It has been and continues to be a disaster.It was an attempt to mirror what happens in Parliament and even adopted the language and styles of Westminster-the only thing missing being the House of Lords!

What we have is in effect a one party state with no effective means of holding the execurive to account.
The 'cabinet' or 'portfolio holders' is as good an example of rampant cronyism that you could find-and the fact that'portfolio holders' get much larger allowances than the rest of the common herd,and their position is in the gift of the leader-then it is hardly surprising that the main beneficiaries of the system are toadying mediocrities.

But allowing for the fact that even under the old system Committee chairs were largely in the gift of the leader there were at least committees in place that included opposition members who could be involved in part of the decision making process.

It is alleged that the way the executive is held to account is through the scrutiny system.
Now given that the scrutiny committess are largely if not completely chaired by members of the administration-then the idea that they would hold their collegues to any sort of account is an insult to the intelligence.
Added to which the scrutiny process has little or no support to investigate the cabinet.
They are supposed to replicate parliamentary select committees,but without any research support,or indeed any means of examining decisions with professional assistance,from day one scrutiny was a toothless process.
And one of my last activities as a Councillor was to chair the Finance Scrutiny committee during the Keith Davies 'administration'.

We could of course question and examine decisions, but only after the ebvent-decisions were taken and then 'called in'-but that was always retrospective and the administration had done what it wanted.

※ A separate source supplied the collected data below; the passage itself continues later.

(* ===== verification/Flight.v ===== *)
(** cache/flight.go: concurrent loads of one key share a call. *)

From Stdlib Require Import ZArith Lia List.
From stdpp Require Import base decidable list gmap strings relations.
From S2P Require Import Prelude GoStrings.

Section flight.
Context {lerr V : Type} (errLoadPanicked : lerr).

(** [call]: [c_done] is its channel closed; the result is meant to be read
    once it is. *)
Record call := Call { c_done : bool; c_res : result lerr V }.

(** [flight]: the map under its mutex, and the store of calls it points
    into. *)
Record flight := Flight { calls : gmap gostring nat; objs : list call }.

(** The locked part of [do]: join the call in flight for [k], or start one;
    the flag says that this caller leads. *)
Definition do_begin (k : gostring) (f : flight) : flight * (bool * nat) :=
  match calls f !! k with
  | Some id => (f, (false, id))
  | None =>
      let id := length (objs f) in
      ({| calls := <[k := id]> (calls f);
          objs := objs f ++ [{| c_done := false; c_res := Err errLoadPanicked |}] |}, (true, id))
  end.

(** What the leader does when its function ends with [o], [None] when the
    function panicked: the assignment and the deferred clean-up. *)
Definition do_end (k : gostring) (id : nat) (o : option (result lerr V)) (f : flight) : flight :=
  {| calls := delete k (calls f);
     objs := alter (fun c => {| c_done := true; c_res := default (c_res c) o |}) id (objs f) |}.

(** A waiter's read of [c.done] and of the result; [None] while it blocks. *)
Definition do_wait (id : nat) (f : flight) : option (result lerr V) :=
  match objs f !! id with
  | Some c => if c_done c then Some (c_res c) else None
  | None => None
  end.

(** The waiter's select: the answers it may take now, none while it blocks.
    [ctx_err] is its own context's error once that has ended. *)
Definition do_select (id : nat) (ctx_err : option lerr) (f : flight) : list (result lerr V) :=
  option_list (do_wait id f) ++ option_list (option_map Err ctx_err).

(** The callers: the leaders whose function runs, the waiters with the call
    they joined, and, as a record of the past, how each call's function
    ended. *)
Record callers := Callers {
  fl : flight;
  running : list (gostring * nat);
  waiting : list (gostring * nat);
  ended : gmap nat (gostring * option (result lerr V));
}.

Inductive fl_step : callers -> callers -> Prop :=
| fl_lead s k f id : do_begin k (fl s) = (f, (true, id)) ->
    fl_step s {| fl := f; running := (k, id) :: running s; waiting := waiting s; ended := ended s |}
| fl_join s k f id : do_begin k (fl s) = (f, (false, id)) ->
    fl_step s {| fl := f; running := running s; waiting := (k, id) :: waiting s; ended := ended s |}
| fl_end s l1 k id l2 o : running s = l1 ++ (k, id) :: l2 ->
    fl_step s {| fl := do_end k id o (fl s); running := l1 ++ l2; waiting := waiting s;
                 ended := <[id := (k, o)]> (ended s) |}.

Definition fl_init : callers :=
  {| fl := {| calls := ∅; objs := [] |}; running := []; waiting := []; ended := ∅ |}.

Record fl_inv (s : callers) : Prop := {
  inv_calls : forall k id, calls (fl s) !! k = Some id <-> (k, id) ∈ running s;
  inv_ids : NoDup (map snd (running s));
  inv_keys : NoDup (map fst (running s));
  inv_old : forall id, id ∈ map snd (running s) \/ is_Some (ended s !! id) <-> (id < length (objs (fl s)))%nat;
  inv_res : forall id c, objs (fl s) !! id = Some c ->
    match ended s !! id with
    | Some (_, o) => c = {| c_done := true; c_res := default (Err errLoadPanicked) o |} /\ id ∉ map snd (running s)
    | None => c = {| c_done := false; c_res := Err errLoadPanicked |}
    end;
  inv_wait : forall k id, (k, id) ∈ waiting s ->
    (k, id) ∈ running s \/ exists o, ended s !! id = Some (k, o);
}.

Lemma fl_init_inv : fl_inv fl_init.
Proof.
  split; cbn; try apply NoDup_nil_2; try done.
  - intros k id. rewrite lookup_empty. split; [done|]. by intros ?%not_elem_of_nil.
  - intros id. split; [|lia]. intros [?%not_elem_of_nil|[? E]]; [done|]. by rewrite lookup_empty in E.
  - by intros k id ?%not_elem_of_nil.
Qed.

Lemma fl_step_inv s s' : fl_inv s -> fl_step s s' -> fl_inv s'.
Proof.
  intros I St. destruct I as [Ic Ii Ik Io Ir Iw].
  destruct St as [s k f id B|s k f id B|s l1 k id l2 o R]; try unfold do_begin in B.
  - destruct (calls (fl s) !! k) eqn:E; simplify_eq.
    assert (Hk : forall id, (k, id) ∉ running s) by (intros i Hi; apply Ic in Hi; congruence).
    assert (Hn : length (objs (fl s)) ∉ map snd (running s) /\ ended s !! length (objs (fl s)) = None).
    { split; [intros Hi; assert (length (objs (fl s)) < length (objs (fl s)))%nat by (apply Io; auto); lia|].
      destruct (ended s !! length (objs (fl s))) eqn:X; [|done].
      assert (length (objs (fl s)) < length (objs (fl s)))%nat by (apply Io; eauto). lia. }
    destruct Hn as [Hn1 Hn2].
    split; cbn.
    + intros k' i. rewrite elem_of_cons. destruct (decide (k' = k)) as [->|Hne].
      * rewrite lookup_insert_eq. split; [intros [= <-]; auto|]. intros [[= ->]|?]; [done|]. by destruct (Hk i).
      * rewrite lookup_insert_ne by done. rewrite Ic. naive_solver.
    + by constructor.
    + constructor; [|done]. intros ((k', i) & -> & Hi)%list_elem_of_fmap. by apply (Hk i).
    + intros i. rewrite length_app. cbn. rewrite elem_of_cons.
      transitivity ((i < length (objs (fl s)))%nat \/ i = length (objs (fl s))); [rewrite <- Io; tauto|lia].
    + intros i c [Hc|[-> Hc]]%lookup_snoc_Some.
      * destruct Hc as [Hl Hc]. specialize (Ir i c Hc). destruct (ended s !! i) as [[? o]|]; [|done].
        destruct Ir as [-> Hi]. split; [done|]. rewrite elem_of_cons. intros [->|?]; [lia|done].
      * by rewrite Hn2.
    + intros k' i Hw. apply Iw in Hw as [?|?]; [left; by apply elem_of_cons; right|by right].
  - destruct (calls (fl s) !! k) eqn:E; simplify_eq.
    split; cbn; try done. intros k' i [[= -> ->]|Hw]%elem_of_cons; [|by apply Iw]. left. by apply Ic.
  - unfold do_end. rewrite R in *. rewrite !map_app in *. cbn in *.
    apply NoDup_app in Ii as (N1 & N2 & [N3 N4]%NoDup_cons).
    apply NoDup_app in Ik as (K1 & K2 & [K3 K4]%NoDup_cons).
    assert (Hid : id ∉ map snd l1 ++ map snd l2).
    { rewrite elem_of_app. intros [X|X]; [|done]. apply (N2 id X). by apply elem_of_cons; left. }
    assert (Hkk : forall i, (k, i) ∉ l1 ++ l2).
    { intros i [X|X]%elem_of_app.
      - apply (K2 k); [|by apply elem_of_cons; left]. by apply (list_elem_of_fmap_2 fst _ _ X).
      - apply K3. by apply (list_elem_of_fmap_2 fst _ _ X). }
    split; cbn; rewrite ?map_app.
    + intros k' i. destruct (decide (k' = k)) as [->|Hne].
      * rewrite lookup_delete_eq. split; [done|]. intros X. by destruct (Hkk i).
      * rewrite lookup_delete_ne by done. rewrite Ic, !elem_of_app, elem_of_cons. naive_solver.
    + apply NoDup_app. split; [done|]. split; [|done]. intros x X Y. apply (N2 x X). by apply elem_of_cons; right.
    + apply NoDup_app. split; [done|]. split; [|done]. intros x X Y. apply (K2 x X). by apply elem_of_cons; right.
    + intros i. rewrite length_alter, <- Io, !elem_of_app, elem_of_cons.
      destruct (decide (i = id)) as [->|Hne]; [rewrite lookup_insert_eq; naive_solver|].
      rewrite lookup_insert_ne by done. naive_solver.
    + intros i c Hc. destruct (decide (i = id)) as [->|Hne].
      * rewrite lookup_insert_eq. rewrite list_lookup_alter_eq in Hc.
        destruct (objs (fl s) !! id) as [c0|] eqn:E0; [|done]. cbn in Hc. specialize (Ir id c0 E0).
        destruct (ended s !! id) as [[? ?]|].
        -- destruct Ir as [_ X]. exfalso. apply X. apply elem_of_app; right. by apply elem_of_cons; left.
        -- subst c0. simplify_eq/=. done.
      * rewrite lookup_insert_ne by done. rewrite list_lookup_alter_ne in Hc by done.
        specialize (Ir i c Hc). destruct (ended s !! i) as [[? ?]|]; [|done].
        destruct Ir as [? X]. split; [done|]. intros Y. apply X. rewrite elem_of_app, elem_of_cons.
        apply elem_of_app in Y. naive_solver.
    + intros k' i Hw. destruct (Iw k' i Hw) as [X|[o' X]].
      * apply elem_of_app in X. rewrite elem_of_cons in X.
        destruct X as [X|[[= -> ->]|X]]; [left; by apply elem_of_app; left|right|left; by apply elem_of_app; right].
        rewrite lookup_insert_eq. eauto.
      * right. destruct (decide (i = id)) as [->|]; [|rewrite lookup_insert_ne by done; eauto].
        assert (Y : id ∈ map snd l1 ++ id :: map snd l2)
          by (apply elem_of_app; right; by apply elem_of_cons; left).
        assert (id < length (objs (fl s)))%nat as [c0 Hc0]%lookup_lt_is_Some by (apply Io; auto).
        specialize (Ir id c0 Hc0). rewrite X in Ir. by destruct Ir.
Qed.

Lemma fl_reachable s : rtc fl_step fl_init s -> fl_inv s.
Proof.
  intros R. assert (X : forall s0, fl_inv s0 -> rtc fl_step s0 s -> fl_inv s).
  { clear R. intros s0 I R. induction R; [done|]. apply IHR. by eapply fl_step_inv. }
  apply (X fl_init fl_init_inv R).
Qed.
End flight.

(** However calls of do interleave, at most one function runs for a
    key.  A caller that joined a call for its key waits while that function
    runs and its own context lasts; what it then answers is exactly what the
    function returned, the panic error when the function panicked, or its own
    context's error. *)
Theorem flight_shares {lerr V} (errLoadPanicked : lerr) (s : callers (V:=V)) (k : gostring) (id : nat)
  (ctx_err : option lerr)
  (R : rtc (fl_step errLoadPanicked) fl_init s) (J : (k, id) ∈ waiting s) :
  NoDup (map fst (running s))
  /\ (do_select id ctx_err (fl s) = [] <-> (k, id) ∈ running s /\ ctx_err = None)
  /\ forall r, r ∈ do_select id ctx_err (fl s) ->
      (exists o, ended s !! id = Some (k, o) /\ r = default (Err errLoadPanicked) o)
      \/ (exists e, ctx_err = Some e /\ r = Err e).
Proof.
  destruct (fl_reachable errLoadPanicked s R) as [Ic Ii Ik Io Ir Iw]. split; [done|].
  assert (X : match do_wait id (fl s) with
     | None => (k, id) ∈ running s
     | Some r => (k, id) ∉ running s
                 /\ exists o, ended s !! id = Some (k, o) /\ r = default (Err errLoadPanicked) o
     end).
  { unfold do_wait. destruct (Iw k id J) as [X|[o X]].
    - destruct (objs (fl s) !! id) as [c|] eqn:E; [|done]. specialize (Ir id c E).
      destruct (ended s !! id) as [[? ?]|].
      + destruct Ir as [_ Y]. exfalso. apply Y. by apply (list_elem_of_fmap_2 snd _ _ X).
      + by subst c.
    - assert (id < length (objs (fl s)))%nat as [c E]%lookup_lt_is_Some by (apply Io; eauto).
      rewrite E. specialize (Ir id c E). rewrite X in Ir. destruct Ir as [-> Y]. cbn. split; [|eauto].
      intros Z. apply Y. by apply (list_elem_of_fmap_2 snd _ _ Z). }
  unfold do_select. destruct (do_wait id (fl s)) as [r0|], ctx_err as [e|]; cbn;
    (split; [naive_solver|]); intros r Hr; rewrite ?elem_of_cons, ?elem_of_nil in Hr; naive_solver.
Qed.

Lemma flight_shares_witness :
  exists s : callers (lerr:=unit) (V:=Z), waiting s = [(str "k", 0%nat)]
    /\ forall r, r ∈ do_select 0 None (fl s) ->
      (exists o, ended s !! 0%nat = Some (str "k", o) /\ r = default (Err tt) o)
      \/ (exists e, None = Some e /\ r = Err e).
Proof.
  set (f1 := (do_begin (V:=Z) tt (str "k") (fl fl_init)).1).
  set (s1 := Callers f1 [(str "k", 0%nat)] [] ∅).
  set (s2 := Callers f1 [(str "k", 0%nat)] [(str "k", 0%nat)] ∅).
  set (s3 := Callers (do_end (str "k") 0 (Some (Ok 7)) f1) [] [(str "k", 0%nat)]
               (<[0%nat := (str "k", Some (Ok 7))]> ∅)).
  exists s3. split; [done|].
  apply (flight_shares tt s3 (str "k") 0 None); [|by apply list_elem_of_here].
  apply (rtc_l _ _ s1); [by apply fl_lead|].
  apply (rtc_l _ _ s2); [by apply fl_join|].
  apply rtc_once. by apply (fl_end tt s2 [] (str "k") 0 [] (Some (Ok 7))).
Defined.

Added to which the modern system now prevents any real examination by the whole Council.there are less meetings,and many important decisons are either taken in cabinet in private or delegated to officers.
There is considerable disquiet amongst opposition members=or at least some-well at least Tony Clarke!-about how little elected members are allowed to know about the Council of which they are members.
It is clear that that disquiet extends to many members of the Lib-Dem administration too,where many of their back benchers feel that they are being given the mushroom treatment-kept in the dark and fed bullshit!
For many years it was the Labour party that argued for strong local government, indeed through the Thatcher reich it was Labour local authorities that kept the resistance going.Neil Kinnock described Labour Councils as the 'battered shield' of democracy.
For years it was the likes of the Scottish authorities,the London Boroughs,Clay Cross ,Sheffield and yes,Liverpool,that gave hope and inspiration to those who wanted better.
It was the inspiration of many Labour Councillors that persuaded many of us to get involved and create if not quite the Socialist Republic of Northampton at least a few 'red bases'-People's castle ward for one!

The last reorganisation was a disaster and if there is to be any semblance of localism left a decade hence then efforts need to be made now.
Here in Northampton we can argie again with considerable vigour for a unitary authority for Northampton, an end to the absurd cabinet system that ctrates two and three tier councillors and maybe,just maybe-the idea of a proper champion for the town-a directly elected Mayor answerable to the whole electorate of Northampton.
It would be good to think that the Labour Party-for so long the champion of local accountability would be leading the charge against this woeful Lib-Dem administration.
But sadly the famous five are showing no inclination to lead on behalf of the people of Northampton.
The labour leadership is non existant and lies supine at the feet of the Lib-Dems!
But then they did rewatd Keith with a generous increase in his special responsibility allowance!
Responsibility for what?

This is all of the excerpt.